Good to know that La Crosse, WI has absolutely no unsolved felonies that could use extra personnel hours in order to solve them… *eye roll*This is nothing more or less but cherry-picking college students for revenue by slapping them with minor misdemeanors, something that is as old as small to medium-sized college towns (La Crosse, population about 52,000) and the colleges that are located in them. I’m certain that the La Crosse Police Department would characterize it as a “public safety issue” or a “we are simply enforcing the law” issue, but that would be PR spin.The students have little recourse except to organize and send a letter to the mayor and the local press announcing a boycott of local merchants in protest if the La Crosse “OMG! BEER!!!” Facebook Vice Squad isn’t disbanded. Somehow though I think they’ll probably just Photoshop the beer cans in their Facebook photos. Bottom line: the kids just learned to evade better, not reconsider their drinking…nice job.

cmendis - December 9, 2009 at 6:15 pm

Both parties at fault here.Police for completely disregarding all civil and privacy laws which also exist on the web btw. I hope they get sued and keep these local cops in check who are thinking that they are playing cyber detective like they see on T.V shows and movies by conducting such gross violations.And for the kids who just like to see their friend list count go up to outdo the others. It easy, Facebook > login > Settings > Privacy Settings.

timebandit - December 9, 2009 at 6:45 pm

OMG. If I were a taxpayer in that town, I’d be voting to decrease spending on the police dept as apparently they have too much time vs. work to do….

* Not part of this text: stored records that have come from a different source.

(** The whole range of 1, 2, 3, 4: the mean of the elements at indices 1
    and 2. *)
Lemma median_indices_on_1234 :
  median [1; 2; 3; 4]%float 0 4 = Ok 2.5%float.
Proof.
  destruct (median_indices float _ [1; 2; 3; 4]%float 0 4) as (_ & _ & Heven).
  - lia.
  - simpl. lia.
  - unfold INT_MAX. lia.
  - destruct (Heven eq_refl) as (x & y & Hx & Hy & Hm & _).
    rewrite Hm. cbv in Hx, Hy.
    injection Hx as <-. injection Hy as <-. reflexivity.
Defined.

(** C3, as stated, fails where it sets this rule apart from the textbook
    median: on 1, 2, 3, 4 both give 2.5, and on every range of even length
    that an [int] holds they give the same value.  The rule itself fails on
    a range of 2^31 elements, whose length is not an [int]. *)
Lemma median_is_the_textbook_median :
  (median [1; 2; 3; 4]%float 0 4 = Ok 2.5%float
   /\ textbook_even_median [1; 2; 3; 4]%float = Some 2.5%float)
  /\ (forall (V : Type) (ops : Value V) (r : list V),
        Z.even (Z.of_nat (length r)) = true ->
        1 <= Z.of_nat (length r) <= INT_MAX ->
        exists m, median r 0 (Z.of_nat (length r)) = Ok m
                  /\ textbook_even_median r = Some m)
  /\ median (repeat 0%float (Z.to_nat 2147483648)) 0 2147483648
     = Undefined SignedOverflow.
Proof.
  split; [split; reflexivity|]. split.
  - intros V ops r Heven Hn.
    rewrite median_unfold by (rewrite Z.sub_0_r; assumption).
    rewrite Z.sub_0_r. apply Z.even_spec in Heven. destruct Heven as [h Heven].
    assert (Hm : (Z.of_nat (length r) - 1) mod 2 = 1) by lia_div.
    rewrite Hm. cbn [Z.eqb].
    assert (Hq : (Z.of_nat (length r) - 1) / 2 = Z.of_nat (length r) / 2 - 1)
      by lia_div.
    unfold textbook_even_median. cbv zeta. rewrite <- Hq.
    replace (Z.of_nat (length r) / 2) with ((Z.of_nat (length r) - 1) / 2 + 1)
      by lia_div.
    set (k := (Z.of_nat (length r) - 1) / 2) in *.
    unfold deref. cbn [Z.add].
    destruct (Z.ltb_spec k 0) as [Hneg|_]; [lia_div|].
    destruct (Z.ltb_spec (k + 1) 0) as [Hneg|_]; [lia_div|].
    destruct (nth_error r (Z.to_nat k)) as [x|] eqn:Hx;
      [|apply nth_error_None in Hx; lia_div].
    destruct (nth_error r (Z.to_nat (k + 1))) as [y|] eqn:Hy;
      [|apply nth_error_None in Hy; lia_div].
    exists (half (add x y)). split; reflexivity.
  - apply median_length_wraps. reflexivity.
Qed.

schoolofcommprof - December 11, 2009 at 9:36 am

swish – My high school did have a class like that – it was called “Street Law.” To this date it remains one of the best classes I’ve taken in my life; it covered individual liberties, students had to interview people in government, we were taught how the courts work (both civil and criminal) and at the end of the semester there was a mock trial.